L’accordo firmato, infatti, rimasto praticamente segreto fino al momento della firma, prevede la contrattazione nazionale quale strumento di affermazione di principi generici. La partita reale si giocherà nella contrattazione aziendale, che può prevedere accordi in deroga al contratto nazionale ogni qualvolta se ne ravvisassero “esigenze degli specifici contesti produttivi”. E per rendere validi gli accordi stipulati in sede di contrattazione aziendale è sufficiente l’approvazione del 50% più uno delle RSU, mentre l’esigilità del contratto aziendale è garantita da clausole di “tregua sindacale”.

Di fronte a queste cose, Susanna Camusso, segretario generale della Cgil ha avuto da dire solo che con questo accordo è stata «superata una stagione di divisione» e che dopo una serie di accordi separati «il senso di questo accordo è aprire una stagione nuova». Certo, l’unità sindacale è una cosa importante.
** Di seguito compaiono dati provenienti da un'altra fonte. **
(** X27. The counts of users by role: [total] is the sum of the two
    counts, and it is the number of users when every user is an admin or an
    advisor. *)
Theorem users_count_by_role_total :
  forall db : DB,
    Forall (fun u => User.rolId u = ROLES.ADMIN_ID \/ User.rolId u = ROLES.ADVISOR_ID)
           (usuarios db) ->
    exists c : UserService.RoleCounts,
      UserService.getUsersCountByRole db = (inr c, db)
      /\ UserService.totalUsers c
         = UserService.adminCount c + UserService.advisorCount c
      /\ UserService.totalUsers c = Z.of_nat (List.length (usuarios db)).
Proof.
  intros db H. unfold UserService.getUsersCountByRole, UserService.countByRole.
  unfold_m. eexists. split; [reflexivity |].
  cbn [UserService.totalUsers UserService.adminCount UserService.advisorCount].
  split; [reflexivity |].
  induction H as [|u l Hu Hl IH]; [reflexivity |].
  cbn [filter List.length].
  destruct Hu as [Hu | Hu]; rewrite Hu;
    cbn [Z.eqb ROLES.ADMIN_ID ROLES.ADVISOR_ID Pos.eqb]; cbn [List.length]; lia.
Qed.

(** The three users of [db0]. *)
Lemma users_count_by_role_total_witness :
  exists c : UserService.RoleCounts,
    UserService.getUsersCountByRole db0 = (inr c, db0)
    /\ UserService.totalUsers c = UserService.adminCount c + UserService.advisorCount c
    /\ UserService.totalUsers c = Z.of_nat (List.length (usuarios db0)).
Proof.
  apply (users_count_by_role_total db0).
  apply Forall_cons; [left; reflexivity |].
  apply Forall_cons; [right; reflexivity |].
  apply Forall_cons; [right; reflexivity |].
  apply Forall_nil.
Defined.

(** ** Top products, and the errors of a creation *)

(** X28. The top products are the most sold: they are lines of the
    by-product statistics for the same caller and filters, at most [limit]
    of them, by count descending, and no product that is left out has more
    sales than one that is listed. *)
Theorem top_products_are_the_most_sold :
  forall (db : DB) (userRolId : Z) (userId : js Z) (limit : Z) (filters : Filters.t)
         (tops everyProduct : list (Group Z)),
    StatsService.getTopProducts userRolId userId limit filters db = (inr tops, db) ->
    StatsService.getSalesGroupedByProduct userRolId userId filters db
    = (inr everyProduct, db) ->
    Z.of_nat (List.length tops) <= limit
    /\ incl tops everyProduct
    /\ StronglySorted countDesc tops
    /\ NoDup (map g_key tops)
    /\ (forall g h, In g tops -> In h everyProduct -> ~ In h tops ->
                    g_count h <= g_count g).
Proof.
  intros db role user limit filters tops every.
  unfold StatsService.getTopProducts, StatsService.getSalesGroupedByProduct,
    findAllGrouped. unfold_m.
  set (gs := groupRows Z.eqb Sale.productoId
               (filter (selects (StatsService.buildWhereClause role user filters))
                       (ventas db))).
  destruct (limit <? 0) eqn:E; [discriminate |]. apply Z.ltb_ge in E.
  intros H1 H2. injection H1 as <-. injection H2 as <-.
  set (S := sortByCountDesc gs).
  pose proof (sortByCountDesc_sorted gs) as Hsorted. fold S in Hsorted.
  split; [rewrite length_firstn; lia |].
  split; [apply incl_firstn |].
  split; [apply StronglySorted_firstn; exact Hsorted |].
  split.
  - rewrite <- firstn_map. apply NoDup_firstn.
    eapply Permutation_NoDup.
    + apply Permutation_map, Permutation_sym, sortByCountDesc_perm.
    + apply (groupRows_spec Z.eqb Z.eqb_eq Sale.productoId).
  - intros g h Hg Hh Hnot.
    assert (Hskip : In h (skipn (Z.to_nat limit) S)).
    { rewrite <- (firstn_skipn (Z.to_nat limit) S) in Hh.
      apply in_app_or in Hh. destruct Hh as [Hh | Hh]; [contradiction | exact Hh]. }
    rewrite <- (firstn_skipn (Z.to_nat limit) S) in Hsorted.
    exact (StronglySorted_app_cross countDesc _ _ Hsorted g h Hg Hskip).
Qed.

(** The admin asks for the top product of [db0]. *)
Lemma top_products_are_the_most_sold_witness :
  Z.of_nat (List.length [ {| g_key := 1; g_count := 1; g_totalAmount := 500000000 |} ])
  <= 1.
Proof.
  exact (proj1 (top_products_are_the_most_sold db0 1 (val 1) 1 Filters.empty
                  [ {| g_key := 1; g_count := 1; g_totalAmount := 500000000 |} ]
                  [ {| g_key := 1; g_count := 1; g_totalAmount := 500000000 |};
                    {| g_key := 3; g_count := 1; g_totalAmount := 200000000 |} ]
                  eq_refl eq_refl)).
Defined.
Lemma on_checkbox_active_inv self (b : bool) st st' :
  inv st -> self ∈ task_list_layout st ->
  on_checkbox_active self b st = Ret st' -> inv st'.
Proof.
  intros Hinv Hself.
  destruct (widget_task _ _ Hinv Hself) as (Hin & Hl & d & Hd & Hdesc & Hcomp).
  rewrite (on_checkbox_active_dict _ _ _ _ Hl Hd Hdesc). intros [= <-].
  destruct Hinv as [Hnodup Halloc Hshape Hlayout]. split; simpl; try done.
  - by rewrite length_insert.
  - unfold task_objects in *. simpl. unfold objects in *.
    rewrite Forall_fmap in Hshape |- *.
    eapply Forall_impl; [exact Hshape|]. simpl. intros l' Hl'.
    unfold deref. rewrite list_lookup_total_insert. case_decide; [|done].
    split; [by apply has_field_set | apply has_field_set_eq].
Qed.

Lemma step_inv (o : op) st st' :
  inv st -> enabled o st -> step o st = Ret st' -> inv st'.
Proof.
  destruct o as [s|self|self value]; simpl; intros Hinv Hen.
  - by apply add_inv.
  - by apply delete_task_inv.
  - by apply on_checkbox_active_inv.
Qed.

Lemma reachable_inv st : reachable st -> inv st.
Proof.
  induction 1 as [w st Hbuild|o st st' _ IH Hen Hstep].
  - by eapply build_inv.
  - by eapply step_inv.
Qed.

End Operations.

(** ** Sample states *)

Lemma st_two_reachable : reachable st_two.
Proof.
  apply (reachable_step (Add "Call mom")
           (State [task "Buy milk" false]
                  (World (Some (serialization [task "Buy milk" false]))
                         true true true [EvOpen ModeW])
                  [0] "" [MkTaskItem 0])); [|exact I|reflexivity].
  apply (reachable_step (Add "Buy milk") (State [] (disk None) [] "" []));
    [|exact I|reflexivity].
  by apply (reachable_build (disk None)).
Qed.

Lemma st_two_inv : inv st_two.
Proof. apply reachable_inv, st_two_reachable. Qed.

Lemma st_yes_built : build (disk (Some (JsonText (VList [rec_yes])))) = Ret st_yes.
Proof. reflexivity. Qed.

(** ** Adding a task *)

(** C2. Adding: when the typed text is not blank, a new task with the
    stripped text and completed = false is put at position 0, before the
    tasks that were there, and the new sequence is saved; when the text is
    blank, the sequence and the file stay as they are. *)
Theorem add_inserts_first_and_saves (s : string) (st : state) :
  inv st ->
  (strip s <> "" ->
     exists st', add s st = Ret st' /\
       task_objects st' = task (strip s) false :: task_objects st /\
       tasks st' = length (heap st) :: tasks st /\
       io st' = save_tasks (task_objects st') (io st)) /\
  (strip s = "" ->
     exists st', add s st = Ret st' /\
       task_objects st' = task_objects st /\
       tasks st' = tasks st /\ heap st' = heap st /\ io st' = io st).
Proof.
  intros Hinv. split; intros Hs.
  - rewrite (add_nonblank _ _ Hinv Hs). eexists. split; [done|].
    by rewrite (task_objects_alloc _ _ _ _ _ (inv_alloc _ Hinv)).
  - rewrite (add_blank _ _ Hs). eexists. split; [done|]. done.
Qed.

Lemma add_inserts_first_and_saves_witness :
  inv st_two /\
  (exists st', add "  Pay rent " st_two = Ret st' /\
     task_objects st' =
       [task "Pay rent" false; task "Call mom" false; task "Buy milk" false]) /\
  (exists st', add "   " st_two = Ret st' /\
     task_objects st' = [task "Call mom" false; task "Buy milk" false]).
Proof.
  pose proof (add_inserts_first_and_saves "  Pay rent " st_two st_two_inv) as [H1 _].
  pose proof (add_inserts_first_and_saves "   " st_two st_two_inv) as [_ H2].
  split; [exact st_two_inv|]. split.
  - destruct H1 as (st' & Hadd & Hobj & _); [discriminate|]. by exists st'.
  - destruct H2 as (st' & Hadd & Hobj & _); [reflexivity|]. by exists st'.
Defined.

(** The add semantics of the specification, from a first start. *)
Example add_semantics :
  exists st0 st1 st2 st3,
    build (disk None) = Ret st0 /\ task_objects st0 = [] /\
    add "Buy milk" st0 = Ret st1 /\ task_objects st1 = [task "Buy milk" false] /\
    add "  " st1 = Ret st2 /\ task_objects st2 = [task "Buy milk" false] /\
    add "Call mom" st2 = Ret st3 /\
    task_objects st3 = [task "Call mom" false; task "Buy milk" false].
Proof. repeat eexists. Qed.

(** ** Deleting a task *)

(** C5. Deleting: when the sequence has an item that is the given task or
    equals it, the first such item is removed, the others keep their
    order, and the new sequence is saved; when it has none, the sequence
    stays as it is, the condition is printed and no save runs. Either way
    the call returns. *)
Theorem delete_task_removes_first_equal (x : loc) (st : state) :
  inv st ->
  (forall pre y post,
     tasks st = pre ++ y :: post ->
     Forall (differs (heap st) x) pre -> is_or_eq (heap st) x y = true ->
     exists st', delete_task x st = Ret st' /\
       tasks st' = pre ++ post /\ heap st' = heap st /\
       task_objects st' = objects (heap st) pre ++ objects (heap st) post /\
       io st' = save_tasks (task_objects st') (io st)) /\
  (Forall (differs (heap st) x) (tasks st) ->
     exists st', delete_task x st = Ret st' /\
       tasks st' = tasks st /\ heap st' = heap st /\
       task_objects st' = task_objects st /\
       printed (io st) (io st') = [TaskNotFound] /\
       ~ save_invoked (io st) (io st')) /\
  (exists st', delete_task x st = Ret st').
Proof.
  intros Hinv. split; [|split].
  - intros pre y post Htasks Hpre Hy.
    rewrite (delete_task_found _ _ _ _ _ Hinv Htasks Hpre Hy).
    eexists. split; [done|]. unfold task_objects, objects. simpl.
    by rewrite fmap_app.
  - intros Habs. rewrite (delete_task_absent _ _ Habs).
    eexists. split; [done|]. simpl. unfold print. repeat split; try done.
    + unfold printed. by rewrite new_events_emit.
    + unfold save_invoked. rewrite new_events_emit.
      intros Hin. apply list_elem_of_singleton in Hin. discriminate.
  - destruct (first_match_or_none (heap st) x (tasks st))
      as [(pre & y & post & Htasks & Hpre & Hy)|Habs].
    + rewrite (delete_task_found _ _ _ _ _ Hinv Htasks Hpre Hy). eauto.
    + rewrite (delete_task_absent _ _ Habs). eauto.
Qed.

Lemma delete_task_removes_first_equal_witness :
  inv st_two /\
  exists st', delete_task 1 st_two = Ret st' /\
    task_objects st' = [task "Buy milk" false].
Proof.
  split; [exact st_two_inv|].
  destruct (delete_task_removes_first_equal 1 st_two st_two_inv) as [Hfound _].
  destruct (Hfound [] 1 [0] eq_refl (List.Forall_nil _) eq_refl)
    as (st' & Hdel & _ & _ & Hobj & _).
  by exists st'.
Defined.

(** The delete semantics of the specification: of two tasks the first is
    deleted through its own reference; an object that equals no task of the
    sequence leaves it as it is. *)
Example delete_semantics :
  (exists st', delete_task 1 st_two = Ret st' /\
     task_objects st' = [task "Buy milk" false]) /\
  (exists st', delete_task 2 (set_heap (heap st_two ++ [task "Pay rent" false]) st_two)
                 = Ret st' /\
     task_objects st' = [task "Call mom" false; task "Buy milk" false] /\
     printed (io st_two) (io st') = [TaskNotFound]).
Proof. split; eexists; repeat split. Qed.

(** ** Setting the completed flag *)

Section SetCompleted.

Variables (self : TaskItem) (st : state) (d : list (string * value)).
Hypothesis Hlive : task_data self < length (heap st).
Hypothesis Hdict : deref (heap st) (task_data self) = VDict d.
Hypothesis Hdesc : has_field d "description".




End SetCompleted.




(** The toggle semantics of the specification. *)
Example toggle_semantics :
  let st0 := State [task "Buy milk" false] (disk None) [0] "" [MkTaskItem 0] in
  exists st1 st2,
    on_checkbox_active (MkTaskItem 0) true st0 = Ret st1 /\
    task_objects st1 = [task "Buy milk" true] /\
    on_checkbox_active (MkTaskItem 0) false st1 = Ret st2 /\
    task_objects st2 = [task "Buy milk" false].
Proof. repeat eexists. Qed.

(** ** Every mutation saves *)

Section Saving.

Implicit Types (st : state) (o : op).

Lemma step_returns o st :
  inv st -> enabled o st -> exists st', step o st = Ret st'.
Proof.
  intros Hinv Hen. destruct o as [s|self|self b]; simpl in *.
  - destruct (decide (strip s = "")) as [Hs|Hs].
    + rewrite (add_blank _ _ Hs). eauto.
    + rewrite (add_nonblank _ _ Hinv Hs). eauto.
  - unfold TaskItem_delete_task.
    destruct (first_match_or_none (heap st) (task_data self) (tasks st))
      as [(pre & y & post & Htasks & Hpre & Hy)|Habs].
    + rewrite (delete_task_found _ _ _ _ _ Hinv Htasks Hpre Hy). eauto.
    + rewrite (delete_task_absent _ _ Habs). eauto.
  - destruct (widget_task _ _ Hinv Hen) as (_ & Hl & d & Hd & Hdesc & _).
    rewrite (on_checkbox_active_dict _ _ _ _ Hl Hd Hdesc). eauto.
Qed.


End Saving.



(** ** The invariant of the collection *)

(** C8. In every state that a run reaches (start-up, then additions,
    deletions and changes of the completed flag), every record of the
    collection has a description and a completed field. *)
Theorem reachable_tasks_have_both_fields (st : state) :
  reachable st -> Forall task_shaped (task_objects st).
Proof. intros Hreach. apply inv_shape. by apply reachable_inv. Qed.
Definition ok (response : ValidationResponse) : bool :=
  match response with
  | Success _ => true
  | Failure _ => false
  end.

(** [response.idempotency] *)
Definition response_idempotency (response : ValidationResponse)
  : option IdempotencyMark :=
  match response with
  | Success r => idempotency r
  | Failure e => error_idempotency e
  end.

(** [response.idempotency = mark] *)
Definition set_idempotency (response : ValidationResponse)
    (mark : option IdempotencyMark) : ValidationResponse :=
  match response with
  | Success r =>
      Success {| summary := summary r; findings := findings r;
                 normalized := normalized r; idempotency := mark |}
  | Failure e =>
      Failure {| error_info := error_info e;
                 error_findings := error_findings e;
                 error_idempotency := mark |}
  end.

(** The result payload of a response: everything but the idempotency mark. *)
Definition payload (response : ValidationResponse) : ValidationResponse :=
  set_idempotency response None.

Record IdempotencyMetadata : Type := {
  meta_key : string;
  meta_fingerprint : string;
  meta_response : ValidationResponse;
  meta_timestamp : Z;
}.

(** ** The Workers runtime: responses, the KV namespace, the clock *)

Inductive Body : Type :=
| BodyValidation (response : ValidationResponse)
| BodyError (code message : string) (request_id : option string).

Record Response : Type := {
  status : Z;
  body : Body;
  headers : list (string * string);
}.

(** A record of the KV namespace: [put(key, JSON.stringify(metadata), ..)]
    stores a [KvJson], [put(key, fingerprint, ..)] a [KvText]. The expiry is
    kept with the record and is not acted upon: time does not pass in the
    model. *)
Inductive KvValue : Type :=
| KvJson (metadata : IdempotencyMetadata)
| KvText (text : string).

Record KvEntry : Type := { kv_value : KvValue; expirationTtl : Z }.

Inductive Event : Type :=
| EngineInvoked (content : string) (options : option Json)
| KvGet (name : string)
| KvList (prefix : string)
| KvPut (name : string).

Record World : Type := {
  IDEMPOTENCY_KV : gmap string KvEntry;
  Date_now : Z;
  trace : list Event;
}.

(** What a [throw] can carry: an error object or, as [checkIdempotency]
    does, a [Response]. *)
Inductive Thrown : Type :=
| ThrownError (e : JsError)
| ThrownResponse (r : Response).

(** Computations over the world that return or throw. *)
Definition M (A : Type) : Type := World -> Completion Thrown A * World.

Definition ret {A} (a : A) : M A := fun w => (Normal a, w).

Definition throw {A} (e : Thrown) : M A := fun w => (Throw e, w).

Definition bind {A B} (m : M A) (k : A -> M B) : M B :=
  fun w =>
    match m w with
    | (Normal a, w') => k a w'
    | (Throw e, w') => (Throw e, w')
    end.

Notation "x <- m ;; k" := (bind m (fun x => k))
  (at level 100, m at next level, right associativity).
Notation "m ;;; k" := (bind m (fun _ => k))
  (at level 100, right associativity).

(** [try { m } catch (e) { h e }] *)
Definition catch {A} (m : M A) (h : Thrown -> M A) : M A :=
  fun w =>
    match m w with
    | (Normal a, w') => (Normal a, w')
    | (Throw e, w') => h e w'
    end.

Definition lift {A} (c : Completion JsError A) : M A :=
  match c with
  | Normal a => ret a
  | Throw e => throw (ThrownError e)
  end.

Definition log (ev : Event) : M unit :=
  fun w => (Normal tt,
            {| IDEMPOTENCY_KV := IDEMPOTENCY_KV w; Date_now := Date_now w;
               trace := trace w ++ [ev] |}).

Definition now : M Z := fun w => (Normal (Date_now w), w).

(** [env.IDEMPOTENCY_KV.get(name, 'json')]. The middleware reads as JSON only
    the names under which it stores JSON; reading a text record this way
    would run [JSON.parse] on a digest, which is modelled as its SyntaxError. *)
Definition kv_get_json (name : string) : M (option IdempotencyMetadata) :=
  log (KvGet name) ;;;
  fun w =>
    match IDEMPOTENCY_KV w !! name with
    | None => (Normal None, w)
    | Some {| kv_value := KvJson metadata |} => (Normal (Some metadata), w)
    | Some {| kv_value := KvText _ |} =>
        (Throw (ThrownError (Error "SyntaxError: Unexpected token")), w)
    end.

(** [env.IDEMPOTENCY_KV.get(name, 'text')]. Reading a JSON record as text
    would return its serialization, which the model does not build: it is
    modelled as a TypeError, and no path of the middleware reaches it on a
    store that the middleware wrote. *)
Definition kv_get_text (name : string) : M (option string) :=
  log (KvGet name) ;;;
  fun w =>
    match IDEMPOTENCY_KV w !! name with
    | None => (Normal None, w)
    | Some {| kv_value := KvText text |} => (Normal (Some text), w)
    | Some {| kv_value := KvJson _ |} =>
        (Throw (ThrownError (TypeError "JSON record read as text")), w)
    end.

(** [env.IDEMPOTENCY_KV.put(name, value, { expirationTtl })] *)
Definition kv_put (name : string) (value : KvValue) (ttl : Z) : M unit :=
  log (KvPut name) ;;;
  fun w =>
    (Normal tt,
     {| IDEMPOTENCY_KV :=
          <[ name := {| kv_value := value; expirationTtl := ttl |} ]>
            (IDEMPOTENCY_KV w);
        Date_now := Date_now w; trace := trace w |}).

(** [env.IDEMPOTENCY_KV.list({ prefix })]: the names that start with [prefix]. *)
Definition kv_list (prefix : string) : M (list string) :=
  log (KvList prefix) ;;;
  fun w =>
    (Normal (filter (fun name => String.prefix prefix name = true)
               (map fst (map_to_list (IDEMPOTENCY_KV w)))), w).

(** ** middleware/idempotency.ts *)

Definition IDEMPOTENCY_TTL_SECONDS : Z := 24 * 60 * 60.

(** [value || {}] *)
Definition or_empty_object (value : option Json) : Json :=
  match value with
  | Some v => if truthy v then v else JObject []
  | None => JObject []
  end.

(** Both versions of the middleware compute the fingerprint this way. *)
Definition computeFingerprint `{Platform} (request : ValidationRequest) : string :=
  let contentHash := sha256 (content request) in
  let optionsStr := stableStringify (Some (or_empty_object (options request))) in
  let contextStr := stableStringify (Some (or_empty_object (context request))) in
  let composite := type request +:+ contentHash +:+ optionsStr +:+ contextStr in
  sha256 composite.

(** [...(requestId && { request_id: requestId })] *)
Definition request_id_member (requestId : string) : option string :=
  if String.eqb requestId "" then None else Some requestId.

(** The response that [checkIdempotency] throws on a reused key. *)
Definition conflict_response (requestId : string) : Response :=
  {| status := 409;
     body := BodyError "IDEMPOTENCY_KEY_REUSE_MISMATCH"
               "Idempotency key was already used with different request parameters"
               (request_id_member requestId);
     headers := [("Content-Type", "application/json")] |}.

Definition replayed_mark (idempotencyKey : string) : option IdempotencyMark :=
  Some {| key := idempotencyKey; replayed := true |}.

(** The name of the response record. *)
Definition response_name (apiKeyHash idempotencyKey fingerprint : string) : string :=
  "idem:" +:+ apiKeyHash +:+ ":" +:+ idempotencyKey +:+ ":" +:+ fingerprint.

(** The version that looks for other records of the key by listing a prefix. *)
Module ListPrefix.

Definition checkIdempotency `{Platform}
    (idempotencyKey apiKey fingerprint requestId : string)
  : M (option ValidationResponse) :=
  let apiKeyHash := sha256 apiKey in
  let kvKey := response_name apiKeyHash idempotencyKey fingerprint in
  stored <- kv_get_json kvKey ;;
  match stored with
  | Some metadata =>
      let response := meta_response metadata in
      ret (Some (set_idempotency response (replayed_mark idempotencyKey)))
  | None =>
      keys <- kv_list ("idem:" +:+ apiKeyHash +:+ ":" +:+ idempotencyKey +:+ ":") ;;
      if (0 <? length keys)%nat
      then throw (ThrownResponse (conflict_response requestId))
      else ret None
  end.
(** [selectedCandidatePair] when the state is updated: the selected pair
    of a transport or, without one, the first pair with
    [nominated === true]. *)
Definition selectedCandidatePair (peerConnection : PeerConnectionEntry)
  : option IceCandidatePairEntry :=
  match firstSelected (transports peerConnection) with
  | Some candidatePair => Some candidatePair
  | None =>
      find (fun candidatePair =>
              match nominated candidatePair with Some true => true | _ => false end)
           (iceCandidatePairs peerConnection)
  end.

(** [selectedCandidatePair?.stats.f]. *)
Definition ofPair (candidatePair : option IceCandidatePairEntry)
                  (f : IceCandidatePairEntry -> option number) : option number :=
  match candidatePair with Some p => f p | None => None end.

(** The state object of a peer connection at the end of one iteration of
    the main loop, from the object at its start. *)
Definition nextState (state : PeerConnectionState)
                     (peerConnection : PeerConnectionEntry) : PeerConnectionState :=
  let wasCongested := congested state in
  let isCongested := isCongested peerConnection in
  let candidatePair := selectedCandidatePair peerConnection in
  let state :=
    if isCongested then
      {| peerConnectionId := peerConnectionId state;
         congested := true;
         outgoingBitrateBeforeCongestion := outgoingBitrateBeforeCongestion state;
         outgoingBitrateAfterCongestion :=
           orElse (ofPair candidatePair availableOutgoingBitrate)
                  (outgoingBitrateAfterCongestion state);
         incomingBitrateBeforeCongestion := incomingBitrateBeforeCongestion state;
         incomingBitrateAfterCongestion :=
           orElse (ofPair candidatePair availableIncomingBitrate)
                  (incomingBitrateAfterCongestion state) |}
    else
      {| peerConnectionId := peerConnectionId state;
         congested := false;
         outgoingBitrateBeforeCongestion :=
           orElse (ofPair candidatePair availableOutgoingBitrate)
                  (outgoingBitrateBeforeCongestion state);
         outgoingBitrateAfterCongestion := outgoingBitrateAfterCongestion state;
         incomingBitrateBeforeCongestion :=
           orElse (ofPair candidatePair availableIncomingBitrate)
                  (incomingBitrateBeforeCongestion state);
         incomingBitrateAfterCongestion := incomingBitrateAfterCongestion state |} in
  if Bool.eqb wasCongested isCongested then
    if isCongested then
      {| peerConnectionId := peerConnectionId state;
         congested := congested state;
         outgoingBitrateBeforeCongestion := None;
         outgoingBitrateAfterCongestion := outgoingBitrateAfterCongestion state;
         incomingBitrateBeforeCongestion := None;
         incomingBitrateAfterCongestion := incomingBitrateAfterCongestion state |}
    else
      {| peerConnectionId := peerConnectionId state;
         congested := congested state;
         outgoingBitrateBeforeCongestion := outgoingBitrateBeforeCongestion state;
         outgoingBitrateAfterCongestion := None;
         incomingBitrateBeforeCongestion := incomingBitrateBeforeCongestion state;
         incomingBitrateAfterCongestion := None |}
  else state.

(** The state a peer connection starts from: the stored one, or a fresh
    one with [congested: false]. *)
Definition stateOf (m : States) (peerConnectionId : string) : PeerConnectionState :=
  match get m peerConnectionId with
  | Some state => state
  | None =>
      {| peerConnectionId := peerConnectionId;
         congested := false;
         outgoingBitrateBeforeCongestion := None;
         outgoingBitrateAfterCongestion := None;
         incomingBitrateBeforeCongestion := None;
         incomingBitrateAfterCongestion := None |}
  end.
(** *** The claims on the lookup *)

(** C4.  The lookup at a file of a single row: the row has an mjd greater
    than or equal to the query, and [get_ut1utc] raises [ValueError] instead
    of returning its correction. *)
Lemma get_ut1utc_single_row_raises :
  find (fun row => Qle_bool 56292 (mjd_of row)) [[0; 56292; 0.5]]%Q
    = Some [0; 56292; 0.5]%Q /\
  get_ut1utc [[0; 56292; 0.5]]%Q 56292%Q = Raise ValueError /\
  get_ut1utc [[0; 56292; 0.5]]%Q 56292%Q <> Ok 0.5%Q.
Proof. by repeat split. Qed.

(** X22.  On a table of at least two rows, whose rows have the columns 1
    and 2 and are sorted ascending by column 1 (the mjd), [get_ut1utc]
    returns column 2 (the correction) of the first row whose mjd is greater
    than or equal to the query, as it stands in the table, with no
    interpolation; when no row has such an mjd the lookup raises
    [IndexError]. *)
Theorem get_ut1utc_first_entry (rows : list (list Q)) (mjd : Q) :
  2 <= length rows ->
  Forall (fun row => 3 <= length row) rows ->
  Sorted Qle (mjd_of <$> rows) ->
  get_ut1utc rows mjd =
  match find (fun row => Qle_bool mjd (mjd_of row)) rows with
  | Some row => Ok (corr_of row)
  | None => Raise IndexError
  end.
Proof. intros Hlen Hcols Hsorted. apply get_ut1utc_find; [done|lia|done]. Qed.

Lemma get_ut1utc_first_entry_witness :
  get_ut1utc ephem_ex 56292.5%Q =
  match find (fun row => Qle_bool 56292.5%Q (mjd_of row)) ephem_ex with
  | Some row => Ok (corr_of row)
  | None => Raise IndexError
  end.
Proof.
  apply (get_ut1utc_first_entry ephem_ex 56292.5%Q).
  - simpl. lia.
  - apply ephem_ex_columns.
  - apply ephem_ex_sorted.
Defined.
Ma non può costituire un valore in sé, nemmeno può essere un obiettivo da raggiungere a qualsiasi prezzo: in questo caso la riduzione degli spazi di democrazia sindacale e la limitazione dei diritti dei lavoratori sulla scorta delle esigenze aziendali.

L’unità sindacale ha bisogno di essere costruita direttamente ed a partire dai luoghi di lavoro, dove gli operai da troppo tempo sono lasciati soli. Ma che praticamente senza rappresentanza sindacale né politica, stavano riuscendo nell’impresa di ridare valore alle parole lavoro e dignità, con le lotte di Pomigliano e di Mirafiori e con i loro “no” agli accordi imposti da Marchionne. C’è, in quelle lotte, la volontà di restare uomini e donne in carne ed ossa pure dentro la fabbrica. Una volontà ed una speranza di poter resistere ben raccolta dalla Fiom in questi mesi, ma che ha continuato ad essere considerata anche in Cgil una anomalia da ricondurre nell’alveo di quella sorta di corporativismo che quest’ultimo accordo rappresenta.